Dois anos depois, cidade ainda vive a tragédia provocada pela Samarco; não há sinal de recuperação
Por Marcio Motta (*)
Mariana foi uma das cidades mais importantes no início da exploração do ouro no Brasil. O metal foi encontrado por volta de 1696 e provocou uma corrida e tomada de território pelos colonizadores, que a princípio tentaram utilizar mão-de-obra indígena, substituindo-a posteriormente pelos escravos negros. O sistema escravista de Minas Gerais no século XIX foi o maior que existiu em toda a história da instituição servil no Brasil. E ainda deixa suas marcas na cidade.
Foi em Mariana, cidade que abriga a primeira Câmara de Minas Gerais, que tive mais contato com histórias ligadas à escravidão. Sua construção foi iniciada em 1768 e demorou 30 anos para ser finalizada. Foi cadeia e possível local de beneficiamento de ouro e assim possui muitas marcas da presença de escravos.
Na Praça Central, o artista popular Dino, dono de um ateliê na cidade através do qual desenvolve projetos de arte e educação, ensinava a arte da pintura a duas mulheres que vieram do Havaí, numa comunicação incrível proporcionada pela arte e pela disposição, uma vez que nem Dino fala inglês e nem as suas alunas falam português.
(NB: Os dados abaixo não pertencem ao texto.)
(* ===== verification/Frame.v ===== *)
(** * Frame: the pandas values the pipeline reads and writes

    A cell of a CSV-read [pandas.DataFrame] ([CNum] for a float64 or int64
    entry, [CStr] for an object entry, [CNaN] for a missing entry, [CNone] for a
    Python [None] in an object column), a frame as
    its column labels and its rows, and the frame operations the sources call:
    [df[col]], [df.drop(columns=[col])], the by-label column selection of
    [ColumnTransformer], and [pd.DataFrame(dict)]. *)

From S2P Require Import Prelude.

Inductive cell : Type :=
  | CNum (x : float)
  | CStr (s : string)
  | CNaN
  | CNone.

(** [pd.isna] as [SimpleImputer(missing_values=np.nan)] tests it: the NaN
    marker and a float NaN. *)
Definition is_missing (c : cell) : bool :=
  match c with
  | CNum x => PrimFloat.is_nan x
  | CStr _ => false
  | CNaN => true
  | CNone => false
  end.

Record frame : Type := mkFrame {
  columns : list string;
  rows : list (list cell)
}.

(** A frame is well formed when its labels are distinct and every row has
    one cell per label (what [pd.read_csv] and [pd.DataFrame] produce). *)
Definition frame_wf (df : frame) : Prop :=
  NoDup (columns df) /\ Forall (fun r => length r = length (columns df)) (rows df).

(** [Index.get_loc]: the position of a label. *)
Fixpoint col_index (c : string) (cols : list string) : option nat :=
  match cols with
  | [] => None
  | c' :: cs => if String.eqb c' c then Some 0 else S <$> col_index c cs
  end.

Definition cell_at (r : list cell) (i : nat) : cell := default CNaN (r !! i).

(** [df[c]]: the column as a Series; [KeyError] when the label is absent. *)
Definition get_column (df : frame) (c : string) : result (list cell) :=
  match col_index c (columns df) with
  | Some i => Ok (map (fun r => cell_at r i) (rows df))
  | None => Err (KeyError c)
  end.

(** [df.drop(columns=[c], axis=1)]; [KeyError] when the label is absent. *)
Definition drop_column (df : frame) (c : string) : result frame :=
  match col_index c (columns df) with
  | Some i => Ok (mkFrame (delete i (columns df)) (map (delete i) (rows df)))
  | None => Err (KeyError c)
  end.

(** The positions of the labels [cs], as [ColumnTransformer] resolves a list
    of column names against a DataFrame ([_get_column_indices]). *)
Definition column_indices (df : frame) (cs : list string) : result (list nat) :=
  mapM (fun c => match col_index c (columns df) with
                 | Some i => Ok i
                 | None => Err (ValueError "A given column is not a column of the dataframe")
                 end) cs.

(** The cells of one row at the given positions ([X.iloc[:, idx]]). *)
Definition take_cells (idx : list nat) (r : list cell) : list cell :=
  map (cell_at r) idx.

Definition select_rows (idx : list nat) (df : frame) : list (list cell) :=
  map (take_cells idx) (rows df).

(** [pd.DataFrame(d)] for a dict [d] of equal-length lists, in the dict's
    insertion order; pandas raises [ValueError] when the lengths differ. *)
Definition frame_of_dict (d : list (string * list cell)) : result frame :=
  let n := match d with [] => 0 | (_, vs) :: _ => length vs end in
  if forallb (fun kv => Nat.eqb (length kv.2) n) d
  then Ok (mkFrame (map fst d)
                   (map (fun i => map (fun kv => cell_at kv.2 i) d) (seq 0 n)))
  else Err (ValueError "All arrays must be of the same length").

(** The cell of a row under a label (missing when the label is absent). *)
Definition cell_of (cols : list string) (r : list cell) (c : string) : cell :=
  match col_index c cols with
  | Some i => cell_at r i
  | None => CNaN
  end.

(** ** Lemmas *)

Lemma col_index_lookup c cols i : col_index c cols = Some i -> cols !! i = Some c.
Proof.
  revert i. induction cols as [|c' cs IH]; intros i; simpl; [done|].
  destruct (String.eqb_spec c' c) as [->|_]; [by intros [= <-]|].
  destruct (col_index c cs) eqn:E; simpl; [intros [= <-]; by apply IH|done].
Qed.

Lemma col_index_None c cols : col_index c cols = None <-> c ∉ cols.
Proof.
  induction cols as [|c' cs IH]; simpl; [set_solver|].
  destruct (String.eqb_spec c' c) as [->|Hne]; [set_solver|].
  destruct (col_index c cs); simpl; set_solver.
Qed.

Lemma col_index_NoDup c cols i :
  NoDup cols -> cols !! i = Some c -> col_index c cols = Some i.
Proof.
  revert i. induction cols as [|c' cs IH]; intros i Hnd Hi; [done|].
  apply NoDup_cons in Hnd as [Hnin Hnd]. simpl.
  destruct i as [|i]; simpl in Hi.
  - injection Hi as ->. by rewrite String.eqb_refl.
  - destruct (String.eqb_spec c' c) as [->|_].
    + exfalso. apply Hnin. by eapply list_elem_of_lookup_2.
    + by rewrite (IH i).
Qed.

Lemma col_index_elem c cols : c ∈ cols -> exists i, col_index c cols = Some i.
Proof.
  intros H. destruct (col_index c cols) as [i|] eqn:E; [eauto|].
  by apply col_index_None in E.
Qed.

Lemma get_column_length df c vs :
  get_column df c = Ok vs -> length vs = length (rows df).
Proof.
  unfold get_column. destruct (col_index _ _); [intros [= <-]|done].
  by rewrite length_map.
Qed.

Lemma column_indices_Ok df cs :
  (forall c, c ∈ cs -> c ∈ columns df) ->
  exists idx, column_indices df cs = Ok idx /\ length idx = length cs.
Proof.
  unfold column_indices.
  induction cs as [|c cs IH]; intros Hcs; simpl; [by exists []|].
  destruct (col_index_elem c (columns df)) as [i ->]; [set_solver|]. simpl.
  destruct IH as (idx & -> & Hl); [set_solver|]. simpl.
  exists (i :: idx). simpl. auto.
Qed.

Lemma column_indices_lookup df cs idx k i :
  column_indices df cs = Ok idx -> idx !! k = Some i ->
  exists c, cs !! k = Some c /\ columns df !! i = Some c.
Proof.
  intros H Hk. apply mapM_Ok_Forall2 in H.
  destruct (Forall2_lookup_r _ _ _ _ _ H Hk) as (c & Hc & Hci).
  exists c. split; [done|].
  destruct (col_index c (columns df)) eqn:E; [|done].
  injection Hci as ->. by apply col_index_lookup.
Qed.

Lemma take_cells_length idx r : length (take_cells idx r) = length idx.
Proof. apply length_map. Qed.

Lemma select_rows_app idx r1 r2 :
  select_rows idx (mkFrame [] (r1 ++ r2)) =
  select_rows idx (mkFrame [] r1) ++ select_rows idx (mkFrame [] r2).
Proof. apply map_app. Qed.

Lemma n_features_select idx df :
  rows df <> [] -> (match select_rows idx df with [] => 0 | r :: _ => length r end) = length idx.
Proof.
  destruct df as [cols [|r rs]]; [done|]. intros _. apply take_cells_length.
Qed.

Lemma take_cells_column_indices df cs idx r :
  column_indices df cs = Ok idx -> take_cells idx r = map (cell_of (columns df) r) cs.
Proof.
  unfold column_indices. revert idx. induction cs as [|c cs IH]; intros idx H; simpl in *.
  - by injection H as <-.
  - unfold cell_of at 1. destruct (col_index c (columns df)) as [i|]; [simpl in H|done].
    destruct (mapM _ cs) as [idx'|]; [simpl in H|done]. injection H as <-.
    simpl. f_equal. by apply IH.
Qed.

Lemma cell_at_insert_ne r i j x : i <> j -> cell_at (<[i:=x]> r) j = cell_at r j.
Proof. intros H. unfold cell_at. by rewrite list_lookup_insert_ne. Qed.

Lemma take_cells_insert_notin idx r i x :
  i ∉ idx -> take_cells (idx) (<[i:=x]> r) = take_cells idx r.
Proof.
  intros H. unfold take_cells. apply map_ext_in. intros j Hj%list_elem_of_In.
  apply cell_at_insert_ne. set_solver.
Qed.

Lemma take_cells_insert idx r i k x :
  idx !! k = Some i -> (forall k', idx !! k' = Some i -> k' = k) -> i < length r ->
  take_cells idx (<[i:=x]> r) = <[k:=x]> (take_cells idx r).
Proof.
  intros Hk Huniq Hi. apply list_eq. intros n. unfold take_cells.
  destruct (decide (n = k)) as [->|Hne].
  - rewrite list_lookup_insert_eq by (rewrite length_map; by eapply lookup_lt_Some).
    rewrite list_lookup_fmap, Hk. simpl. unfold cell_at. by rewrite list_lookup_insert_eq.
  - rewrite list_lookup_insert_ne by done. rewrite !list_lookup_fmap.
    destruct (idx !! n) as [j|] eqn:Hn; simpl; [|done].
    rewrite cell_at_insert_ne; [done|]. intros <-. by apply Hne, Huniq.
Qed.

(** A label's index is the only index of the label. *)
Lemma column_indices_unique df cs idx k k' i :
  NoDup cs -> column_indices df cs = Ok idx ->
  idx !! k = Some i -> idx !! k' = Some i -> k' = k.
Proof.
  intros Hnd H Hk Hk'.
  destruct (column_indices_lookup _ _ _ _ _ H Hk) as (c & Hc & Hci).
  destruct (column_indices_lookup _ _ _ _ _ H Hk') as (c' & Hc' & Hci').
  rewrite Hci in Hci'. injection Hci' as <-. by eapply NoDup_lookup.
Qed.

(** Deleting position [i] moves every later position one down. *)
Lemma lookup_delete_shift {A} (l : list A) i j :
  j <> i -> delete i l !! (if decide (j < i) then j else j - 1) = l !! j.
Proof.
  intros Hj. rewrite list_lookup_delete.
  repeat case_decide; f_equal; lia.
Qed.

(** After dropping column [i], every other column reads as before. *)
Lemma drop_get_column df c i c' :
  frame_wf df -> col_index c (columns df) = Some i -> c' <> c ->
  get_column (mkFrame (delete i (columns df)) (map (delete i) (rows df))) c' =
  get_column df c'.
Proof.
  intros [Hnd Hrows] E Hc'. apply col_index_lookup in E as Hi.
  assert (NoDup (delete i (columns df))) as Hnd'
    by (eapply sublist_NoDup; [exact Hnd|apply sublist_delete]).
  unfold get_column. simpl.
  destruct (col_index c' (columns df)) as [j|] eqn:Ej.
  - apply col_index_lookup in Ej. assert (j <> i) as Hji by (intros ->; congruence).
    rewrite (col_index_NoDup c' _ (if decide (j < i) then j else j - 1) Hnd')
      by (by rewrite lookup_delete_shift). f_equal.
    rewrite map_map. apply map_ext. intros r. unfold cell_at. by rewrite lookup_delete_shift.
  - apply col_index_None in Ej. rewrite (proj2 (col_index_None _ _)); [done|].
    intros Hin. apply Ej. by eapply list_elem_of_delete_inv.
Qed.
Penso nas dificuldades que enfrentamos hoje em ensinar e nos comunicar, mas vejo que isso não é problema quando as pessoas estão dispostas a entender e aprender algo.
Mariana não está no Caminho Velho da Estrada Real, mas valeu a pena desviar da minha rota inicial para que pudesse compreender um pouco mais sobre o crime socioambiental de responsabilidade da Samarco.
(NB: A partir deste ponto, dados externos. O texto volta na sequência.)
(* ===== verification/Encoder.v ===== *)
(** * Encoder: [OneHotEncoder()]

    The encoder of the categorical pipeline
    (src/src/components/data_transformation.py, line 56), with sklearn's
    defaults: [categories="auto"] (the sorted distinct training values of
    each column, [sorted(set(values))]), [handle_unknown="error"] (a value
    not seen at [fit] raises [ValueError] at [transform]), [drop=None], and a
    sparse output whose stored entries are the ones. *)

From S2P Require Import Prelude Frame Imputer.

Module OneHotEncoder.

(** An entry the encoder can fit on: a string category. *)
Definition str_of_cell (c : cell) : result string :=
  match c with
  | CStr s => Ok s
  | _ => Err (TypeError "'<' not supported between instances of 'float' and 'str'")
  end.

(** [categories_[j]]: the sorted distinct values of a column. *)
Definition categories_of (vs : list string) : list string :=
  merge_sort String.le (remove_dups vs).

Definition fit (X : list (list cell)) : result (list (list string)) :=
  let* _ := SimpleImputer.check_shape X in
  let* S := mapM (mapM str_of_cell) X in
  Ok (map (fun j => categories_of (omap (fun r => r !! j) S)) (seq 0 (SimpleImputer.n_features X))).

(** The one-hot block of a known category, in the order of [categories_]. *)
Definition onehot_block (cats : list string) (s : string) : list float :=
  map (fun c => if String.eqb c s then 1%float else 0%float) cats.

(** One column of a row: its block, or the unknown-category error. *)
Definition encode_cell (cats : list string) (c : cell) : result (list float) :=
  match c with
  | CStr s => if bool_decide (s ∈ cats) then Ok (onehot_block cats s)
              else Err (ValueError "Found unknown categories during transform")
  | _ => Err (ValueError "Found unknown categories during transform")
  end.

Definition transform_row (cats : list (list string)) (r : list cell) : result (list float) :=
  let* _ := SimpleImputer.check_width cats r in
  let* blocks := mapM (fun '(cs, c) => encode_cell cs c) (zip cats r) in
  Ok (concat blocks).

(** ** Lemmas *)

(** The vocabulary of a column is sorted, free of duplicates, and holds
    exactly the values seen at [fit]. *)
Lemma categories_of_spec vs :
  StronglySorted String.le (categories_of vs) /\ NoDup (categories_of vs) /\
  (forall s, s ∈ categories_of vs <-> s ∈ vs).
Proof.
  unfold categories_of. split_and!.
  - apply StronglySorted_merge_sort; apply _.
  - rewrite merge_sort_Permutation. apply NoDup_remove_dups.
  - intros s. rewrite merge_sort_Permutation. apply elem_of_remove_dups.
Qed.

Lemma onehot_block_length cats s : length (onehot_block cats s) = length cats.
Proof. apply length_map. Qed.

(** The block of a category has a one at the category's position and zeros
    elsewhere. *)
Lemma onehot_block_lookup cats s i c :
  cats !! i = Some c ->
  onehot_block cats s !! i = Some (if String.eqb c s then 1%float else 0%float).
Proof. intros H. unfold onehot_block. by rewrite list_lookup_fmap, H. Qed.

Lemma encode_cell_known cats s :
  s ∈ cats -> encode_cell cats (CStr s) = Ok (onehot_block cats s).
Proof. intros H. simpl. by rewrite bool_decide_eq_true_2. Qed.

Lemma encode_cell_unknown cats c :
  (forall s, c = CStr s -> s ∉ cats) ->
  encode_cell cats c = Err (ValueError "Found unknown categories during transform").
Proof.
  intros H. destruct c as [|s| |]; simpl; try done.
  rewrite bool_decide_eq_false_2; [done|]. by apply H.
Qed.

Lemma encode_cell_length cats c b :
  encode_cell cats c = Ok b -> length b = length cats.
Proof.
  destruct c; simpl; try case_bool_decide; intros Hb; simplify_eq;
    by rewrite ?length_map, ?onehot_block_length.
Qed.

Lemma transform_row_length cats r v :
  transform_row cats r = Ok v -> length v = sum_list (map length cats).
Proof.
  unfold transform_row, SimpleImputer.check_width.
  destruct (Nat.eqb_spec (length r) (length cats)) as [Hl|]; [simpl|done].
  destruct (mapM _ _) as [blocks|] eqn:H; simpl; [intros [= <-]|done].
  apply mapM_Ok_Forall2 in H. rewrite length_concat. f_equal.
  revert r Hl blocks H. induction cats as [|cs cats IH]; intros [|c r] Hl blocks H;
    simpl in *; inversion H as [|? b ? bs Hb Hbs]; subst; try done.
  simpl. f_equal; [by apply encode_cell_length in Hb|]. apply (IH r); [lia|done].
Qed.

Lemma fit_shape X cats : fit X = Ok cats -> length cats = SimpleImputer.n_features X.
Proof. unfold fit. intros H. inv_ok. by rewrite length_map, length_seq. Qed.

Lemma str_of_cell_Ok c s : str_of_cell c = Ok s -> c = CStr s.
Proof. destruct c; simpl; by try intros [= ->]. Qed.

(** The vocabulary of column [k] is [categories_of] the strings of that
    column. *)
Lemma fit_column X cats k cs :
  fit X = Ok cats -> cats !! k = Some cs ->
  exists Ss, Forall2 (fun r rs => mapM str_of_cell r = Ok rs) X Ss /\
    cs = categories_of (omap (fun r => r !! k) Ss).
Proof.
  unfold fit. intros H Hk. inv_ok.
  rewrite list_lookup_fmap in Hk.
  destruct (seq 0 _ !! k) eqn:Hs; [|done]. simpl in Hk.
  apply lookup_seq in Hs as [-> _]. injection Hk as <-.
  exists a0. split; [by apply mapM_Ok_Forall2|done].
Qed.

(** The strings of a column are the entries [CStr s] of its rows. *)
Lemma column_strings X Ss k s :
  Forall2 (fun r rs => mapM str_of_cell r = Ok rs) X Ss ->
  s ∈ omap (fun r => r !! k) Ss <-> exists r, r ∈ X /\ r !! k = Some (CStr s).
Proof.
  intros HXS. rewrite list_elem_of_omap. split.
  - intros (rs & Hrs & Hk). apply list_elem_of_lookup in Hrs as [i Hi].
    destruct (Forall2_lookup_r _ _ _ _ _ HXS Hi) as (r & Hr & Hrrs).
    apply mapM_Ok_Forall2 in Hrrs.
    destruct (Forall2_lookup_r _ _ _ _ _ Hrrs Hk) as (c & Hc & Hcs).
    exists r. split; [by eapply list_elem_of_lookup_2|]. by rewrite Hc, (str_of_cell_Ok _ _ Hcs).
  - intros (r & Hr & Hrk). apply list_elem_of_lookup in Hr as [i Hi].
    destruct (Forall2_lookup_l _ _ _ _ _ HXS Hi) as (rs & Hrs & Hrrs).
    apply mapM_Ok_Forall2 in Hrrs.
    destruct (Forall2_lookup_l _ _ _ _ _ Hrrs Hrk) as (s' & Hs' & Hss').
    simpl in Hss'. injection Hss' as ->.
    exists rs. split; [by eapply list_elem_of_lookup_2|done].
Qed.

(** Every training value of a column is in its vocabulary. *)
Lemma fit_categories X cats k cs r s :
  fit X = Ok cats -> cats !! k = Some cs -> r ∈ X -> r !! k = Some (CStr s) -> s ∈ cs.
Proof.
  intros H Hk Hr Hrk. destruct (fit_column _ _ _ _ H Hk) as (Ss & HXS & ->).
  apply categories_of_spec, (column_strings _ _ _ _ HXS). eauto.
Qed.

(** A row whose every entry is a known category of its column is
    encoded. *)
Lemma transform_row_known cats r :
  Forall2 (fun cs c => exists s, c = CStr s /\ s ∈ cs) cats r ->
  exists v, transform_row cats r = Ok v.
Proof.
  intros H. unfold transform_row, SimpleImputer.check_width.
  rewrite (Forall2_length _ _ _ H), Nat.eqb_refl. simpl.
  cut (exists bs, mapM (fun '(cs, c) => encode_cell cs c) (zip cats r) = Ok bs).
  { intros [bs ->]. simpl. eauto. }
  induction H as [|cs c cats r (s & -> & Hs) _ [bs IH]]; cbn -[encode_cell]; [eauto|].
  rewrite encode_cell_known by done. cbn -[encode_cell]. rewrite IH. simpl. eauto.
Qed.

(** A row with an unknown category is rejected. *)
Lemma transform_row_unknown cats r k cs c v :
  cats !! k = Some cs -> r !! k = Some c -> (forall s, c = CStr s -> s ∉ cs) ->
  transform_row cats r <> Ok v.
Proof.
  intros Hk Hr Hc H. unfold transform_row in H. inv_ok.
  apply mapM_Ok_Forall2 in Ha0.
  assert (zip cats r !! k = Some (cs, c)) as Hz by (rewrite lookup_zip_with, Hk; simpl; by rewrite Hr).
  destruct (Forall2_lookup_l _ _ _ _ _ Ha0 Hz) as (b & _ & Hb).
  by rewrite encode_cell_unknown in Hb.
Qed.

(** Column by column, known categories are encoded as their blocks. *)
Lemma encode_zip_onehot cats ss :
  Forall2 (fun cs s => s ∈ cs) cats ss ->
  mapM (fun '(cs, c) => encode_cell cs c) (zip cats (map CStr ss)) =
  Ok (zip_with onehot_block cats ss).
Proof.
  induction 1 as [|cs s cats ss Hs _ IH]; cbn -[encode_cell]; [done|].
  rewrite encode_cell_known by done. cbn -[encode_cell]. by rewrite IH.
Qed.

(** The entry of a concatenation at offset [i] of block [j]. *)
Lemma concat_lookup_block {A} (bs : list (list A)) j b i x :
  bs !! j = Some b -> b !! i = Some x ->
  concat bs !! (sum_list (map length (take j bs)) + i) = Some x.
Proof.
  revert j. induction bs as [|b' bs IH]; intros [|j] Hj Hi; simpl in *; try done.
  - injection Hj as ->. rewrite lookup_app_l; [done|by eapply lookup_lt_Some].
  - rewrite lookup_app_r by lia.
    replace (length b' + sum_list (map length (take j bs)) + i - length b')
      with (sum_list (map length (take j bs)) + i) by lia.
    by apply IH.
Qed.

Lemma onehot_blocks_lengths cats ss :
  length cats = length ss ->
  map length (zip_with onehot_block cats ss) = map length cats.
Proof.
  revert ss. induction cats as [|cs cats IH]; intros [|s ss] Hl; simpl in *; try done.
  rewrite onehot_block_length. f_equal. apply IH. lia.
Qed.

(** C17. A row of known categories is encoded column after column: the
    block of column [j] starts after the vocabularies of the columns before
    it, and holds a 1 at the position of the row's category in the column's
    vocabulary and a 0 at every other position. *)
Theorem transform_row_onehot cats ss :
  Forall2 (fun cs s => s ∈ cs) cats ss ->
  exists v, transform_row cats (map CStr ss) = Ok v /\
    length v = sum_list (map length cats) /\
    forall j cs s i c, cats !! j = Some cs -> ss !! j = Some s -> cs !! i = Some c ->
      v !! (sum_list (map length (take j cats)) + i) =
      Some (if String.eqb c s then 1%float else 0%float).
Proof.
  intros H. pose proof (Forall2_length _ _ _ H) as Hl.
  exists (concat (zip_with onehot_block cats ss)). split_and!.
  - unfold transform_row, SimpleImputer.check_width.
    rewrite length_map, Hl, Nat.eqb_refl. cbn [rbind]. by rewrite encode_zip_onehot.
  - by rewrite length_concat, onehot_blocks_lengths.
  - intros j cs s i c Hcs Hs Hc.
    assert (zip_with onehot_block cats ss !! j = Some (onehot_block cs s)) as Hb
      by (rewrite lookup_zip_with, Hcs; simpl; by rewrite Hs).
    rewrite <- firstn_map, <- (onehot_blocks_lengths cats ss Hl), firstn_map.
    apply (concat_lookup_block _ _ _ _ _ Hb). by apply onehot_block_lookup.
Qed.

(** C16. [categories="auto"]: the vocabulary [fit] learns for a column is
    sorted, free of duplicates, and holds exactly the strings that column
    has in the training rows. *)
Theorem fit_vocabulary X cats k cs :
  fit X = Ok cats -> cats !! k = Some cs ->
  StronglySorted String.le cs /\ NoDup cs /\
  (forall s, s ∈ cs <-> exists r, r ∈ X /\ r !! k = Some (CStr s)).
Proof.
  intros H Hk. destruct (fit_column _ _ _ _ H Hk) as (Ss & HXS & ->).
  destruct (categories_of_spec (omap (fun r => r !! k) Ss)) as (Hs & Hn & Hin).
  split_and!; [done|done|]. intros s. by rewrite Hin, (column_strings _ _ _ _ HXS).
Qed.

End OneHotEncoder.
Não tinha noção do que a tragédia ocorrida há quase dois anos provocara na região. A região do centro histórico da cidade e seus arredores não foi atingida pela lama, mas foi duramente impactada socialmente pelo deslocamento das pessoas que perderam suas casas, familiares e empregos e pela migraram para as regiões não destruídas. Mas em alguns distritos, como Paracatu de Baixo, que fica a 34 km do centro, a destrição foi avassaladora.
Cenário desolador
Em 2015, quando a barragem de Fundão da mineradora Samarco rompeu, a lama chegou pelo Rio Gualaxo do Norte e atingiu o distrito de Paracatu de Baixo, município de Mariana, destruindo cerca de 50 casas e outras construções. Mesmo com a lama atingindo em alguns pontos mais de 20 metros de altura, algumas casas permaneceram em pé, caso de algumas salas de aula da Escola Municipal. O cenário é desolador, silencioso. Como educador, nunca consegui me acostumar com uma escola silenciosa. O sentimento é ambíguo: ao mesmo tempo em que parece que o tempo parou em 2015, a sensação é de que a tragédia aconteceu há pouco tempo, pois tudo ainda está do mesmo há dois anos.
A lama ainda está na escola, nas ruas e no que sobrou das casas. As pessoas, não. Apenas alguns sobreviventes que não têm alternativas permanecem no local.
Analisando as fotografias dessa viagem, uma das características mais presentes são tons os alaranjados, principalmente devido a 90% do Caminho Velho ser numa das estradas de terra mais bonitas do Brasil. Só não imaginava que o rio seria transformado num caminho de terra. O rio Gualaxo do Norte, que antes dessa lama era fonte de vida e sustento para muitas comunidades, hoje não abriga muita coisa além da própria lama (que em alguns pontos chega a um metro de altura) e água inutilizável.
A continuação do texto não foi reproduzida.